Confection: looking as luscious as a fruit glacé, Madame Récamier in Gérard's seductive painting that she herself preferred to use as her defining image, perhaps because it was the one that revealed, or stole, least of her real character. Chateaubriand considered it "Gérard’s masterpiece". He confided to his Memoirs: "...it is delightful, but does not please me, because I recognise the features without recognizing the expression of the model."

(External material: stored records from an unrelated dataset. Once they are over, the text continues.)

(** C6.  In a supported year, for a profile whose fields are non-negative
    (an absent field reads as 0), the taxable income of the result is:
    salaried, basic salary + HRA + bonus less the standard deduction,
    floored at 0; rental, rent less municipal tax less interest, floored at
    0; freelancer or business, the net profit; investor, dividends plus
    interest income; mixed, 0.  It is never negative. *)
Theorem taxable_income_by_employment_type details fy_ay cfg employment_type :
  get_tax_slabs fy_ay = Some cfg ->
  nonneg_fields details ->
  exists r,
    compute_total_tax_liability details fy_ay employment_type = Return r
    /\ (employment_type = "Salaried"%string ->
        TaxResult.taxable_income r
        = Qmax 0 (get details "basic_salary" 0 + get details "hra" 0
                  + get details "bonus" 0 - standard_deduction cfg))
    /\ (employment_type = "Rental"%string ->
        TaxResult.taxable_income r
        = Qmax 0 (get details "rent_received" 0
                  - get details "municipal_tax" 0
                  - get details "interest_paid" 0))
    /\ (employment_type = "Freelancer"%string
        \/ employment_type = "Business"%string ->
        TaxResult.taxable_income r = get details "net_profit" 0)
    /\ (employment_type = "Investor"%string ->
        TaxResult.taxable_income r
        = get details "dividends" 0 + get details "interest_income" 0)
    /\ (employment_type = "Mixed"%string -> TaxResult.taxable_income r = 0)
    /\ 0 <= TaxResult.taxable_income r
    /\ (forall key, details !! key = None -> get details key 0 = 0).
Proof.
  intros H Hnn.
  destruct (compute_total_tax_liability_supported details _ _
              employment_type H) as (r & Hr & HT & _).
  exists r. split; [exact Hr|]. rewrite HT.
  repeat split.
  - intros ->. reflexivity.
  - intros ->. reflexivity.
  - intros [-> | ->]; reflexivity.
  - intros ->. reflexivity.
  - intros ->. reflexivity.
  - unfold derived_income.
    pose proof (get_nonneg details "net_profit" Hnn).
    pose proof (get_nonneg details "dividends" Hnn).
    pose proof (get_nonneg details "interest_income" Hnn).
    destruct (String.eqb employment_type "Salaried"); [apply Q.le_max_l|].
    destruct (String.eqb employment_type "Rental"); [apply Q.le_max_l|].
    destruct (existsb _ _); [assumption|].
    destruct (String.eqb employment_type "Investor"); lra.
  - apply get_absent.
Qed.

(** A landlord whose outgoings exceed the rent: the difference of -50000 is
    floored. *)
Lemma taxable_income_by_employment_type_witness :
  exists r,
    compute_total_tax_liability
      {[ "rent_received"%string := 100000; "interest_paid"%string := 150000 ]}
      "FY 2025-26 / AY 2026-27" "Rental" = Return r
    /\ TaxResult.taxable_income r == 0.
Proof.
  eassert (Hcfg : get_tax_slabs "FY 2025-26 / AY 2026-27" = Some _)
    by reflexivity.
  destruct (taxable_income_by_employment_type
              {[ "rent_received"%string := 100000;
                 "interest_paid"%string := 150000 ]}
              "FY 2025-26 / AY 2026-27" _ "Rental" Hcfg)
    as (r & Hr & _ & Hrental & _).
  - intros key v Hv.
    destruct (decide (key = "rent_received"%string)) as [-> | Hne1].
    + rewrite lookup_insert_eq in Hv. injection Hv as <-. discriminate.
    + rewrite lookup_insert_ne in Hv by congruence.
      destruct (decide (key = "interest_paid"%string)) as [-> | Hne2].
      * rewrite lookup_singleton_eq in Hv. injection Hv as <-. discriminate.
      * rewrite lookup_singleton_ne in Hv by congruence. discriminate.
  - exists r. split; [exact Hr|]. rewrite (Hrental eq_refl). reflexivity.
Defined.

(** ** The exact slab tax is continuous *)

Lemma progressive_adjacent_rates pre : forall start prev_rate s1 s2 post,
  progressive start prev_rate (pre ++ s1 :: s2 :: post) -> s1.2 <= s2.2.
Proof.
  intros start prev [[l1 u1] r1] [[l2 u2] r2] post Hp.
  apply progressive_suffix in Hp as (start' & prev' & Hp).
  destruct Hp as (_ & _ & Hu). destruct u1 as [u|]; [|discriminate Hu].
  destruct Hu as (_ & _ & Hr & _). exact Hr.
Qed.

Lemma Qabs_bounds x : 0 <= Qabs x /\ x <= Qabs x /\ - x <= Qabs x.
Proof.
  split; [apply Qabs_nonneg|]. split; [apply Qle_Qabs|].
  rewrite <- Qabs_opp. apply Qle_Qabs.
Qed.


(** ** C9: scenario A *)

(** C9.  Salaried, 2025-26, basic salary 600000 and every other field 0:
    taxable income 525000, gross tax 6250, rebate 6250, tax after rebate 0,
    surcharge 0, cess 0, total 0, no advance tax. *)
Theorem scenario_A_owes_nothing :
  exists r,
    compute_total_tax_liability scenario_A "FY 2025-26 / AY 2026-27" "Salaried"
    = Return r
    /\ TaxResult.taxable_income r == 525000
    /\ TaxResult.gross_tax r == 6250
    /\ TaxResult.rebate_87a r == 6250
    /\ TaxResult.tax_after_rebate r == 0
    /\ TaxResult.surcharge r == 0
    /\ TaxResult.cess r == 0
    /\ TaxResult.total_tax r == 0
    /\ TaxResult.advance_tax_required r = false.
Proof.
  eexists. split; [vm_compute; reflexivity|].
  repeat split; reflexivity.
Qed.

(** ** C10: the rebate never exceeds the gross tax *)

(** C10.  In a supported year the rebate is at most the gross tax, for every
    non-negative gross tax and in particular for every gross tax that
    [calculate_income_tax] returns, and at every taxable income; so every
    result of [compute_total_tax_liability], whatever the profile (negative
    fields included) and the employment type, has a rebate no larger than
    its gross tax and a non-negative tax after rebate. *)
Theorem rebate_never_exceeds_gross_tax fy_ay cfg :
  get_tax_slabs fy_ay = Some cfg ->
  (forall G T, 0 <= G ->
     exists rebate,
       calculate_rebate_87a G T fy_ay = Return rebate
       /\ 0 <= rebate /\ rebate <= G)
  /\ (forall T0 T, exists G bd rebate,
        calculate_income_tax T0 fy_ay = Return (G, bd)
        /\ calculate_rebate_87a G T fy_ay = Return rebate
        /\ rebate <= G)
  /\ (forall details employment_type,
        exists r,
          compute_total_tax_liability details fy_ay employment_type = Return r
          /\ TaxResult.rebate_87a r <= TaxResult.gross_tax r
          /\ 0 <= TaxResult.tax_after_rebate r).
Proof.
  intros H.
  pose proof (slabs_progressive _ _ H) as Hp.
  pose proof (rebate_max_nonneg _ _ H) as Hcap.
  assert (Hreb : forall G T, 0 <= G ->
            0 <= (if leb T (rebate_limit cfg)
                  then Qmin G (rebate_max cfg) else 0)
            /\ (if leb T (rebate_limit cfg)
                then Qmin G (rebate_max cfg) else 0) <= G).
  { intros G T HG. destruct (leb T (rebate_limit cfg)); [|lra].
    case_minmax; lra. }
  assert (Hgross : forall T, 0 <= (slab_loop T (slabs cfg) 0 []).1).
  { intros T. rewrite (slab_tax_reference _ _ _ H).
    apply (reference_tax_nonneg _ 0 0 T Hp). lra. }
  split; [|split].
  - intros G T HG. rewrite (calculate_rebate_87a_supported _ _ _ _ H).
    eexists. split; [reflexivity|]. apply Hreb, HG.
  - intros T0 T. rewrite (calculate_income_tax_supported _ _ _ H).
    destruct (slab_loop T0 (slabs cfg) 0 []) as [G bd] eqn:E.
    exists G, bd. rewrite (calculate_rebate_87a_supported _ _ _ _ H).
    eexists. split; [reflexivity|]. split; [reflexivity|].
    apply Hreb. change G with (G, bd).1. rewrite <- E. apply Hgross.
  - intros details employment_type.
    destruct (compute_total_tax_liability_supported details _ _
                employment_type H)
      as (r & Hr & _ & Hloop & Hrebate & Htar & _).
    exists r. split; [exact Hr|].
    assert (HG : 0 <= TaxResult.gross_tax r).
    { change (TaxResult.gross_tax r)
        with (TaxResult.gross_tax r, TaxResult.tax_breakdown r).1.
      rewrite Hloop. apply Hgross. }
    destruct (Hreb (TaxResult.gross_tax r) (TaxResult.taxable_income r) HG)
      as [_ Hle].
    rewrite <- Hrebate in Hle. split; [exact Hle|]. rewrite Htar. lra.
Qed.

(** In 2024-25 a gross tax of 30000 at 6 lakh gets the whole cap of 25000
    back and no more. *)
Lemma rebate_never_exceeds_gross_tax_witness :
  exists rebate,
    calculate_rebate_87a 30000 600000 "FY 2024-25 / AY 2025-26" = Return rebate
    /\ 0 <= rebate /\ rebate <= 30000.
Proof.
  eassert (Hcfg : get_tax_slabs "FY 2024-25 / AY 2025-26" = Some _)
    by reflexivity.
  apply (proj1 (rebate_never_exceeds_gross_tax _ _ Hcfg) 30000 600000).
  discriminate.
Defined.

(** * Further properties of the engine *)

(** ** The breakdown of the slab tax *)

Lemma total_app l1 l2 : total (l1 ++ l2) == total l1 + total l2.
Proof.
  induction l1 as [|x l1 IH]; cbn [app total fold_right].
  - fold (total l2). lra.
  - fold (total (l1 ++ l2)) (total l1). rewrite IH. lra.
Qed.

Lemma total_positive l :
  Forall (fun x => 0 < x) l -> l <> [] -> 0 < total l.
Proof.
  intros Hall Hne. destruct l as [|x l]; [congruence|].
  apply Forall_cons_1 in Hall as [Hx Hl]. clear Hne.
  cbn [total fold_right]. fold (total l).
  assert (H0 : 0 <= total l).
  { induction l as [|y l IH]; [cbn; lra|].
    apply Forall_cons_1 in Hl as [Hy Hl].
    cbn [total fold_right]. fold (total l). specialize (IH Hl). lra. }
  lra.
Qed.

(** The entries do not depend on the tax accumulated so far and are added
    behind those already there. *)
Lemma slab_loop_breakdown_app T slabs : forall acc acc' bd,
  (slab_loop T slabs acc bd).2 = bd ++ (slab_loop T slabs acc' []).2.
Proof.
  induction slabs as [|[[lower upper] rate] rest IH]; intros acc acc' bd.
  - cbn. rewrite app_nil_r. reflexivity.
  - cbn [slab_loop]. destruct (leb T lower).
    + cbn. rewrite app_nil_r. reflexivity.
    + destruct (gtb ((min_bound T upper - lower) * rate) 0).
      * rewrite (IH _ 0 (bd ++ _)), (IH (acc' + _) 0 ([] ++ _)).
        rewrite <- app_assoc. reflexivity.
      * rewrite (IH _ 0 bd), (IH (acc' + _) 0 []). reflexivity.
Qed.



(** With positive rates throughout, the amounts of the entries cover the
    income above the start of the table. *)
Lemma slab_loop_amounts T slabs : forall start prev_rate acc,
  progressive start prev_rate slabs -> 0 < prev_rate ->
  total (map taxable_amount (slab_loop T slabs acc []).2)
  == Qmax 0 (T - start).
Proof.
  induction slabs as [|[[lower upper] rate] rest IH];
    intros start prev acc Hp Hprev.
  - destruct Hp.
  - destruct Hp as (Hl & Hr & Hu). cbn [slab_loop].
    destruct (leb T lower) eqn:E.
    + apply leb_le in E. cbn. rewrite Q.max_l by lra. reflexivity.
    + apply leb_gt in E.
      assert (Hamount : 0 < min_bound T upper - lower).
      { destruct upper as [u|]; cbn [min_bound]; [|lra].
        destruct Hu as [Hlu _]. case_minmax; lra. }
      assert (G : gtb ((min_bound T upper - lower) * rate) 0 = true).
      { apply gtb_lt. apply Qmult_lt_0_compat; lra. }
      rewrite G. rewrite (slab_loop_breakdown_app T rest (acc + _) 0 (_ ++ _)).
      rewrite map_app, total_app. cbn [app map total fold_right taxable_amount].
      fold (total (map taxable_amount (slab_loop T rest 0 []).2)).
      destruct upper as [u|].
      * destruct Hu as [Hlu Hrest].
        rewrite (IH u rate 0 Hrest ltac:(lra)). cbn [min_bound].
        case_minmax; lra.
      * subst rest. cbn. rewrite Q.max_r by lra. lra.
Qed.


(** Both tables begin with a slab taxed at 0 and go on at 5% or more. *)
Lemma slabs_exempt fy_ay cfg :
  get_tax_slabs fy_ay = Some cfg ->
  exists exempt rest,
    slabs cfg = (0, Fin exempt, 0) :: rest
    /\ 0 < exempt /\ progressive exempt 0.05 rest.
Proof.
  intros H. by_year H; eexists; eexists; (split; [reflexivity|]);
    cbn; repeat split; reflexivity || discriminate.
Qed.

Lemma slab_loop_exempt T exempt rest :
  slab_loop T ((0, Fin exempt, 0) :: rest) 0 []
  = if leb T 0 then (0, [])
    else slab_loop T rest (0 + (Qmin T exempt - 0) * 0) [].
Proof.
  cbn [slab_loop min_bound]. destruct (leb T 0); [reflexivity|].
  assert (G : gtb ((Qmin T exempt - 0) * 0) 0 = false)
    by (apply gtb_le; lra).
  rewrite G. reflexivity.
Qed.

Oil on canvas, 1805, Musée Carnavelet
She is still famous for having had the most exquisite taste and the sweetest nature of all the literary and political hostesses of France during the Directoire, Empire and Restoration. Her interpretation of the newly revived classical aesthetic, both through the internal decoration of her house and the way she dressed, barefoot in simple, white, clinging, almost transparent gowns, garlands of fresh pansies in her hair and huge, lustrous pearl drops hanging from her ears, made her one of the most influential social and fashion leaders of her own and any time. A natural joy-giver, she inspired and promoted writers, philosophers, artists and designers, had intimate friendships with many of them, and seems to have felt most completely herself when being a muse and symbol.
  
In an age that elevated personality over convention and religion, she apotheosized celebrity. Her achievements were ephemeral, a way of dressing, of talking and giving a party, a mood leaving the chords of a harp lingering in the air, a promise of desire never consummated, and yet, two hundred years later, when we visualize the early nineteenth century, with its battles and poetry, with the figures of Napoleon and Wellington, Byron and Keats, Darcy and Elizabeth, Shelley drowning in the Ligurian sea, Nelson dying in victory, blood, smoke and firestorms all around him, there she sits in her designer marble bathroom, flirting with us, making us feel so good, looking so accessible and giving nothing of herself away.
Enigma: the alternative, less sweet, more cerebral, take on Madame Récamier, a calculated composition of classical abstracts by David, in which the woman is clearly as much of a contrived work of art as the furniture. The portrait, commissioned in 1800, was never finished and remained in David's possession until it was exhibited in the Louvre in 1826.